Grandparents' education gives year 3 students huge boost
The Leftist morons below have just rediscovered IQ but don't know it. IQ is a huge influence on educational success and is strongly inherited genetically. So of course high achieving people will tend to have high achieving children and grandchildren. The various "explanations" put forward below for the relationship are therefore supererogatory and pointless, though they may have some marginal explanatory power.
Most amusing is the apparent belief that schools can somehow make up for a disadvantageous ancestry. Since there is not yet any known way to genetically engineer a high IQ, the expectation is not so much optimistic as plain stupid. Leftism is a terrible blight on the brain
A student's year 3 NAPLAN scores can be significantly impacted by their grandparents' level of education, with new evidence showing that educational disadvantage is multi-generational.

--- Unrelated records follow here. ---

(** * Cache-aside chat orchestration: ChatService over Mongo models and Redis

    A shallow embedding of
      - src/BackendHealth/src/services/chatService.js  (ChatService and,
        in the same file after the separator, CacheService),
      - the Conversation and Message schemas,
      - src/BackendHealth/src/services/storageService.js (uploadFile),
    with the external servers (Redis, MongoDB, S3) modelled by their
    documented command semantics: the client objects come from
    ../config/redis and ../config/cloudstorage, and their methods are
    read as the Redis commands, Mongoose operations and S3 requests of
    the same names.  Every service method is a function in a
    state-and-error monad over [World]; what the environment supplies
    during a call (the clock, the uuids drawn, the ObjectId minted by
    [new Model(...)]) is passed in as an [Env].  No service method
    catches an exception, so a rejected call ends the method with the
    world as it is at that point. *)

From stdpp Require Import base option list gmap strings sorting.
From stdpp Require Import pretty.
From Stdlib Require Import ZArith Lia.

Local Open Scope Z_scope.

(** ** Errors and results *)

Inductive error : Type :=
| ConversationNotFound   (* new Error('Conversation not found') *)
| ValidationError        (* mongoose schema validation (enum, required) *)
| DuplicateKey           (* E11000 on a unique index *)
| BadValue               (* MongoDB: skip value must be non-negative *)
| RedisUnavailable       (* the redis client rejects the command *)
| WrongType              (* redis WRONGTYPE *)
| InvalidExpire          (* redis: invalid expire time in 'setex' *)
| UploadFailed.          (* new Error(`Failed to upload file: ...`) *)

Inductive result (A : Type) : Type :=
| Ok (a : A)
| Err (e : error).
Arguments Ok {A} a.
Arguments Err {A} e.

Global Instance error_eq_dec : EqDecision error.
Proof. solve_decision. Defined.

(** ** Data model *)

Definition ObjectId := nat.

(** The projection of a conversation that chatService caches
    (createConversation l.23-29, getConversation l.42-48). *)
Record CachedConversation : Type := {
  cc_id : ObjectId;
  cc_sessionId : string;
  cc_userId : string;
  cc_type : string;
  cc_createdAt : Z
}.

Record Image : Type := {
  img_url : string;
  img_cloudStorageKey : string;
  img_size : Z;
  img_mimeType : string
}.

Record Attachment : Type := {
  att_fileName : string;
  att_url : string;
  att_cloudStorageKey : string;
  att_size : Z;
  att_mimeType : string
}.

(** [messageData] of addMessage (l.64-74): what is both saved and cached. *)
Record MessageData : Type := {
  md_conversationId : ObjectId;
  md_sessionId : string;
  md_messageId : string;
  md_role : string;
  md_text : string;
  md_images : list Image;
  md_attachments : list Attachment;
  md_timestamp : Z;
  md_tokenCount : Z
}.

Record Metadata : Type := {
  userAgent : option string;
  ipAddress : option string;
  language : option string;
  platform : option string
}.

(** What the environment hands to one service call. [now] is the clock
    in milliseconds ([new Date()], [Date.now()], and the redis clock),
    [uuid i] is the i-th value returned by [uuidv4()] during the call and
    [objectId] the [_id] minted by [new Conversation(..)]/[new Message(..)]. *)
Record Env : Type := {
  now : Z;
  uuid : nat → string;
  objectId : ObjectId
}.

(** ** Redis *)

Module Redis.

(** Only two shapes of value are ever written by CacheService on the
    keys used by the chat code: a JSON string holding a conversation
    projection (SETEX) and a list of JSON strings holding messages
    (LPUSH).  [JSON.parse (JSON.stringify x)] is taken to be [x]. *)
Inductive value : Type :=
| RString (c : CachedConversation)
| RList (l : list MessageData).

Record entry : Type := { val : value; expireAt : option Z }.

Record t : Type := { up : bool; keys : gmap string entry }.

Inductive command : Type :=
| GET (k : string)
| SETEX (k : string) (seconds : Z) (v : CachedConversation)
| DEL (k : string)
| LPUSH (k : string) (v : MessageData)
| EXPIRE (k : string) (seconds : Z)
| LTRIM (k : string) (start stop : Z)
| LRANGE (k : string) (start stop : Z).

Inductive reply : Type :=
| Nil
| Bulk (c : CachedConversation)
| Int (n : Z)
| Status
| Multi (l : list MessageData).

Definition live (now : Z) (e : entry) : bool :=
  match expireAt e with
  | None => true
  | Some t => bool_decide (now < t)
  end.

(** A key whose expiry has passed is absent for every command. *)
Definition lookup (now : Z) (k : string) (db : gmap string entry) : option entry :=
  match db !! k with
  | Some e => if live now e then Some e else None
  | None => None
  end.

(** Index normalisation shared by LRANGE and LTRIM: negative offsets
    count from the tail, the range is inclusive, out-of-range bounds
    are clamped and an inverted range is empty. *)
Definition range {A : Type} (l : list A) (start stop : Z) : list A :=
  let llen := Z.of_nat (length l) in
  let start := if bool_decide (start < 0) then llen + start else start in
  let stop := if bool_decide (stop < 0) then llen + stop else stop in
  let start := if bool_decide (start < 0) then 0 else start in
  if bool_decide (start > stop ∨ start >= llen) then []
  else
    let stop := if bool_decide (stop >= llen) then llen - 1 else stop in
    take (Z.to_nat (stop - start + 1)) (drop (Z.to_nat start) l).

Definition exec (now : Z) (c : command) (db : gmap string entry)
  : result reply * gmap string entry :=
  match c with
  | GET k =>
      match lookup now k db with
      | None => (Ok Nil, db)
      | Some e =>
          match val e with
          | RString v => (Ok (Bulk v), db)
          | RList _ => (Err WrongType, db)
          end
      end
  | SETEX k seconds v =>
      if bool_decide (seconds <= 0) then (Err InvalidExpire, db)
      else (Ok Status,
            <[k := {| val := RString v; expireAt := Some (now + seconds * 1000) |}]> db)
  | DEL k =>
      match lookup now k db with
      | None => (Ok (Int 0), delete k db)
      | Some _ => (Ok (Int 1), delete k db)
      end
  | LPUSH k v =>
      match lookup now k db with
      | None => (Ok (Int 1), <[k := {| val := RList [v]; expireAt := None |}]> db)
      | Some e =>
          match val e with
          | RList l =>
              (Ok (Int (Z.of_nat (S (length l)))),
               <[k := {| val := RList (v :: l); expireAt := expireAt e |}]> db)
          | RString _ => (Err WrongType, db)
          end
      end
  | EXPIRE k seconds =>
      match lookup now k db with
      | None => (Ok (Int 0), db)
      | Some e =>
          if bool_decide (seconds <= 0) then (Ok (Int 1), delete k db)
          else (Ok (Int 1),
                <[k := {| val := val e; expireAt := Some (now + seconds * 1000) |}]> db)
      end
  | LTRIM k start stop =>
      match lookup now k db with
      | None => (Ok Status, db)
      | Some e =>
          match val e with
          | RList l =>
              match range l start stop with
              | [] => (Ok Status, delete k db)
              | l' => (Ok Status, <[k := {| val := RList l'; expireAt := expireAt e |}]> db)
              end
          | RString _ => (Err WrongType, db)
          end
      end
  | LRANGE k start stop =>
      match lookup now k db with
      | None => (Ok (Multi []), db)
      | Some e =>
          match val e with
          | RList l => (Ok (Multi (range l start stop)), db)
          | RString _ => (Err WrongType, db)
          end
      end
  end.

(** One awaited client call: rejected when the server is unreachable. *)
Definition call (now : Z) (c : command) (r : t) : result reply * t :=
  if up r then
    let '(rep, db) := exec now c (keys r) in
    (rep, {| up := up r; keys := db |})
  else (Err RedisUnavailable, r).

(** Commands reaching the server one after the other, with the replies
    they get; the run stops at the first rejected command (there is no
    try/catch anywhere in the services). *)
Fixpoint run (now : Z) (cs : list command) (r : t) : result (list reply) * t :=
  match cs with
  | [] => (Ok [], r)
  | c :: cs' =>
      match call now c r with
      | (Ok rep, r') =>
          match run now cs' r' with
          | (Ok reps, r'') => (Ok (rep :: reps), r'')
          | (Err e, r'') => (Err e, r'')
          end
      | (Err e, r') => (Err e, r')
      end
  end.
(** * Content processor of apple-hig-mcp: a shallow embedding

    The development follows [src/services/content/content-processor.service.ts].
    JavaScript strings are modelled as [string]: every [ascii] is one UTF-16
    code unit of the Latin-1 range (0..255).  JavaScript numbers are IEEE 754
    binary64 values, modelled by the primitive [float].  A thrown exception is
    the [Throw] case of [result].  The one effect of the pipeline, the reading
    of the system clock in [generateFrontMatter], is an explicit argument. *)

From Stdlib Require Import List String Ascii NArith ZArith Lia Bool Arith.
From Stdlib Require Import Floats.
Import ListNotations.

Set Implicit Arguments.
Set Warnings "-inexact-float".

Local Open Scope string_scope.

(** ** JavaScript strings *)

Module JS.

Definition code (c : ascii) : N := N_of_ascii c.

Definition between (lo hi : N) (c : ascii) : bool :=
  (N.leb lo (code c) && N.leb (code c) hi)%bool.

Definition chr (n : N) : ascii := ascii_of_N n.

Definition NL : ascii := chr 10.
Definition CR : ascii := chr 13.
Definition TAB : ascii := chr 9.
Definition QUOTE : ascii := chr 34.

Definition nl : string := String NL EmptyString.

Definition isLower (c : ascii) : bool := between 97 122 c.
Definition isUpper (c : ascii) : bool := between 65 90 c.
Definition isDigit (c : ascii) : bool := between 48 57 c.
Definition isLetter (c : ascii) : bool := (isLower c || isUpper c)%bool.

(** [\w] *)
Definition isWordChar (c : ascii) : bool :=
  (isLetter c || isDigit c || N.eqb (code c) 95)%bool.

(** ECMAScript WhiteSpace and LineTerminator code units below 256: the set
    of [\s] and of [String.prototype.trim]. *)
Definition isSpace (c : ascii) : bool :=
  (between 9 13 c || N.eqb (code c) 32 || N.eqb (code c) 160)%bool.

Definition isLineTerminator (c : ascii) : bool :=
  (N.eqb (code c) 10 || N.eqb (code c) 13)%bool.

Definition isBlank (c : ascii) : bool :=
  (N.eqb (code c) 32 || N.eqb (code c) 9)%bool.

(** [String.prototype.toLowerCase] on one Latin-1 code unit. *)
Definition toLowerChar (c : ascii) : ascii :=
  if (isUpper c || between 192 214 c || between 216 222 c)%bool
  then chr (code c + 32) else c.

(** The Canonicalize operation of case-insensitive matching (upper case);
    the micro sign and y-diaeresis, whose upper case lies outside Latin-1,
    stay as they are: no other Latin-1 unit shares their canonical form. *)
Definition canonicalize (c : ascii) : ascii :=
  if (isLower c || between 224 246 c || between 248 254 c)%bool
  then chr (code c - 32) else c.

Fixpoint smap (f : ascii -> ascii) (s : string) : string :=
  match s with
  | EmptyString => EmptyString
  | String c t => String (f c) (smap f t)
  end.

Definition toLowerCase (s : string) : string := smap toLowerChar s.

Fixpoint startsWith (s p : string) : bool :=
  match p, s with
  | EmptyString, _ => true
  | String a p', String b s' => (Ascii.eqb a b && startsWith s' p')%bool
  | String _ _, EmptyString => false
  end.

(** [s.includes(p)] *)
Fixpoint includes (s p : string) : bool :=
  (startsWith s p ||
   match s with
   | EmptyString => false
   | String _ t => includes t p
   end)%bool.

Fixpoint trimStart (s : string) : string :=
  match s with
  | String c t => if isSpace c then trimStart t else s
  | EmptyString => EmptyString
  end.
(** * designtree: a shallow embedding of the extraction heuristics

    The definitions below transcribe the pure parts of the extractor
    (colour normalisation and palette filtering, perceptual deduplication,
    spacing-scale inference, the button candidate filter and the
    accessibility audit) from the extractor's source, function by function.

    Conventions of the embedding.
    - A string of the host language is a list of 8-bit code units ([str]);
      string literals are written with the usual quotes.
    - Integer-valued numbers (counts, channel values, indices) are [Z], and
      [parseInt] of a run of digits is its exact value; fractional numbers
      are exact rationals ([Q]) or, where the code calls [Math.pow] or
      [Math.sqrt], exact reals ([R]).  The rounding of IEEE doubles, and
      their overflow to [Infinity], are not modelled; [NaN] is [None].
    - A [Map], a plain object or an array whose iteration order matters is
      an association list or a list in insertion order.
    - DOM queries are inputs: a page is given by the lists of elements the
      selectors return, each element by the attributes and computed-style
      values the code reads from it. *)

From Stdlib Require Import List Ascii String Bool ZArith QArith Qround Qabs.
From Stdlib Require Import Sorted Lia Reals Lra.
From Stdlib Require Lqa.
Import ListNotations.

Set Implicit Arguments.

Open Scope string_scope.
Open Scope list_scope.

(** ** Strings of the host language *)

Definition str := list ascii.

Definition lit (s : string) : str := list_ascii_of_string s.
Coercion lit : string >-> str.

Module JS.

Definition code (c : ascii) : N := N_of_ascii c.

Definition str_eqb (a b : str) : bool :=
  if list_eq_dec ascii_dec a b then true else false.

(** [c.toLowerCase()] on one code unit: A-Z and the Latin-1 capitals. *)
Definition lowerChar (c : ascii) : ascii :=
  let n := code c in
  if ((65 <=? n) && (n <=? 90))%N then ascii_of_N (n + 32)
  else if ((192 <=? n) && (n <=? 222) && negb (n =? 215))%N
       then ascii_of_N (n + 32)
  else c.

Having four family members with university degrees can place a student 1.4 years ahead of their peers who have no family members with high attainment by year 3.
The study, which looked at the NAPLAN numeracy and reading scores and family background of 5107 infants aged between three and 19 months and 4983 children aged between four and five in 2004 over a decade, found that "grandparent educational attainment is associated with grandchild test scores independent of parent education" where both grandparents have high attainment.
Lead author of the study, Kirsten Hancock, a senior research fellow at the Telethon Kids Institute, said the findings have implications for both schools and families.
"It has implications for the current generation of parents, knowing that what they're doing now not only affects their own children but also generations down the line," Ms Hancock said.
"Not everyone's going to go to university but valuing education and supporting their kids is really important."
Ms Hancock said the study also "helps to show what schools are dealing with".
"There is a wide range of backgrounds that kids come to school with and it's difficult for schools to overcome that," Ms Hancock said.
"Something like 20 per cent of a child's waking hours are spent at school each year, so what happens there has to be pretty good to offset all these other things."
The study found that grandparents can contribute to their grandchildren's education directly through financial or other support, or by promoting the value of education within the family and providing access to useful networks.
It also found that grandparents' ability to contribute differs by country, and that Australian grandparents have plenty of opportunities to provide a financial boost by helping with school fees and costs or supporting extracurricular activities.
"Enrolment in private education is also substantially higher in Australia than in other countries, with almost 40 per cent of students attending non-government schools compared with an OECD average of 15 per cent," the paper states.
"Grandparents may also help parents to secure housing in the catchment areas of desirable public schools, either by providing financial support, or by providing free childcare that enable parents to generate more income and have greater choice with respect to housing."
The advantage provided by well-educated grandparents and parents tends to be concentrated in some families, with people with high educational attainment likely to partner with people who have similar levels of attainment.
"Such a concentration of human capital may contribute further to educational inequalities in subsequent generations," the paper states.
Ms Hancock said: "We haven't had the data to prove this in Australia before now. "For children who come from these strong educational backgrounds, they're doing pretty well. But it's difficult for schools to overcome and they need significant resources."
The latest NAPLAN results show that students across all year levels are far more likely to achieve scores in the top bands for all five NAPLAN domains if one parent holds a bachelor degree or higher.
This was especially evident in the numeracy test where 33.4 per cent of year 3 students with parents who had a bachelor degree or higher achieved a band 6 or above, compared to 13.2 per cent of those with parents who had a diploma and 2.7 per cent of students whose parents only reached year 11.